Research and Development Division, F. Hoffmann-La Roche AG, Basel, Switzerland.
Int J Pharm. 2022 Jul 25;623:121949. doi: 10.1016/j.ijpharm.2022.121949. Epub 2022 Jun 23.
Predicting tablet defects, such as capping, that might occur during manufacturing, is a challenge in the pharmaceutical industry. In the literature, different parameters were presented to predict capping but no general consensus seems to have been reached yet. In this article, we chose to study a wide range of products (18 formulations, 8 of which presenting capping) to predict capping on biconvex tablets using the properties characterized on defect-free flat-faced tablets (tensile strength, solid fraction, elastic recovery, etc.), made using the same process parameters. Single parameters and predictive indices presented in the literature were evaluated on this set of formulations and were found not suitable to predict capping. A predictive model was then developed using a decision tree analysis and was found to depend only on three in-die tablet properties: the plastic energy per volume, the in-die elastic recovery and the residual die-wall pressure. This model was tested on another set of 13 formulations chosen to challenge it. The capping behavior of 29 out of the 31 formulations studied in total was well estimated using the developed model with only two products which were predicted to cap and did not. This shows the potential of the used approach in terms of risk analysis and assessment for capping occurrence.

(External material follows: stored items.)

(** ** alloc_slot *)

Lemma alloc_slot_from_spec i os :
  (alloc_slot_from i os = -1 ∧ Forall (λ s, is_active s = true) os) ∨
  (∃ k s, alloc_slot_from i os = i + Z.of_nat k ∧ os !! k = Some s ∧ is_active s = false).
Proof.
  revert i. induction os as [|s os IH]; intros i; simpl; [by left|].
  destruct (is_active s) eqn:Ha; simpl.
  - destruct (IH (i + 1)) as [[-> H]|(k & t & -> & H)].
    + left. split; [done|]. by constructor.
    + right. exists (S k), t. split; [lia|done].
  - right. exists O, s. split; [lia|done].
Qed.

(** [alloc_slot] finds a slot outside the list exactly when the level has
    fewer than [kMaxOrdersPerLevel] orders. *)
Lemma alloc_slot_spec sd lvl ids :
  level_links sd lvl ids →
  (alloc_slot lvl = -1 ∧ length ids = kSlots) ∨
  (∃ k s, alloc_slot lvl = Z.of_nat k ∧ orders lvl !! k = Some s ∧ k ∉ ids ∧
     (k < kSlots)%nat ∧ (length ids < kSlots)%nat).
Proof.
  intros H. pose proof (ll_len _ _ _ H) as Hlen. unfold alloc_slot.
  destruct (alloc_slot_from_spec 0 (orders lvl)) as [[-> Hall]|(k & s & -> & Hk & Ha)].
  - left. split; [done|]. pose proof (links_length _ _ _ H).
    assert (length (seq 0 kSlots) ≤ length ids)%nat; [|rewrite length_seq in *; lia].
    apply submseteq_length, NoDup_submseteq; [apply NoDup_seq|].
    intros i Hi%elem_of_seq. destruct (lookup_lt_is_Some_2 (orders lvl) i) as [t Ht]; [lia|].
    apply (ll_active _ _ _ H i t Ht). rewrite Forall_forall in Hall. apply Hall.
    by eapply list_elem_of_lookup_2.
  - right. exists k, s. split; [done|]. split; [done|].
    assert (Hki : k ∉ ids).
    { intros Hi. apply (ll_active _ _ _ H k s Hk) in Hi. congruence. }
    split; [done|]. split; [rewrite <- Hlen; by eapply lookup_lt_Some|].
    assert (length (k :: ids) ≤ length (seq 0 kSlots))%nat as Hle;
      [|rewrite length_seq in Hle; simpl in Hle; lia].
    apply submseteq_length, NoDup_submseteq; [by apply NoDup_cons; split; [|apply H]|].
    intros j [->|Hj]%elem_of_cons; apply elem_of_seq.
    + split; [lia|]. rewrite <- Hlen. by eapply lookup_lt_Some.
    + pose proof (links_bound _ _ _ _ H Hj). lia.
Qed.
Lemma shift_down_up sym sd pos loc : shift_down sym sd pos (shift_up sym sd pos loc) = loc.
Proof.
  unfold shift_up, shift_down. destruct loc as [a b c d]. simpl.
  repeat case_decide; simpl in *; try lia; try done.
  destruct_and!. subst. f_equal. lia.
Qed.

Definition opens (W W' : view) (sym sd : Z) (pos : nat) (new : PriceLevel) : Prop :=
  (pos ≤ length (W sym sd))%nat ∧
  W' sym sd = take pos (W sym sd) ++ new :: drop pos (W sym sd) ∧
  ∀ sym' sd', in_book sym' sd' → (sym', sd') ≠ (sym, sd) → W' sym' sd' = W sym' sd'.

Lemma lookup_opened {A} (l : list A) pos x i :
  (pos ≤ length l)%nat →
  (take pos l ++ x :: drop pos l) !! i =
    if decide (i < pos)%nat then l !! i else if decide (i = pos) then Some x else l !! (i - 1)%nat.
Proof.
  intros Hp. assert (Hl : length (take pos l) = pos) by (rewrite length_take; lia).
  repeat case_decide.
  - rewrite lookup_app_l, lookup_take by lia. by rewrite decide_True.
  - subst. by rewrite lookup_app_r, Hl, Nat.sub_diag by lia.
  - rewrite lookup_app_r, Hl by lia. destruct (i - pos)%nat as [|k] eqn:E; [lia|].
    simpl. rewrite lookup_drop. f_equal. lia.
Qed.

预测片剂缺陷(如麻点)在生产过程中可能发生,是制药行业的一个挑战。在文献中,已经提出了不同的参数来预测麻点,但似乎尚未达成普遍共识。在本文中,我们选择研究广泛的产品(18 种配方,其中 8 种存在麻点),使用相同的工艺参数,通过对无缺陷的平面片剂(拉伸强度、固体分数、弹性恢复等)进行特性分析,来预测双凸片剂上的麻点。文献中提出的单一参数和预测指标在这组配方上进行了评估,发现不适合预测麻点。然后使用决策树分析开发了一个预测模型,发现该模型仅取决于三个压模内片剂特性:单位体积塑性能量、压模内弹性恢复和残留模壁压力。该模型在另一组 13 种配方上进行了测试,以验证其适用性。该模型能够很好地预测总共研究的 31 种配方中的 29 种的麻点行为,只有两种预测为麻点的产品未出现麻点。这表明了所使用的方法在分析和评估麻点发生风险方面的潜力。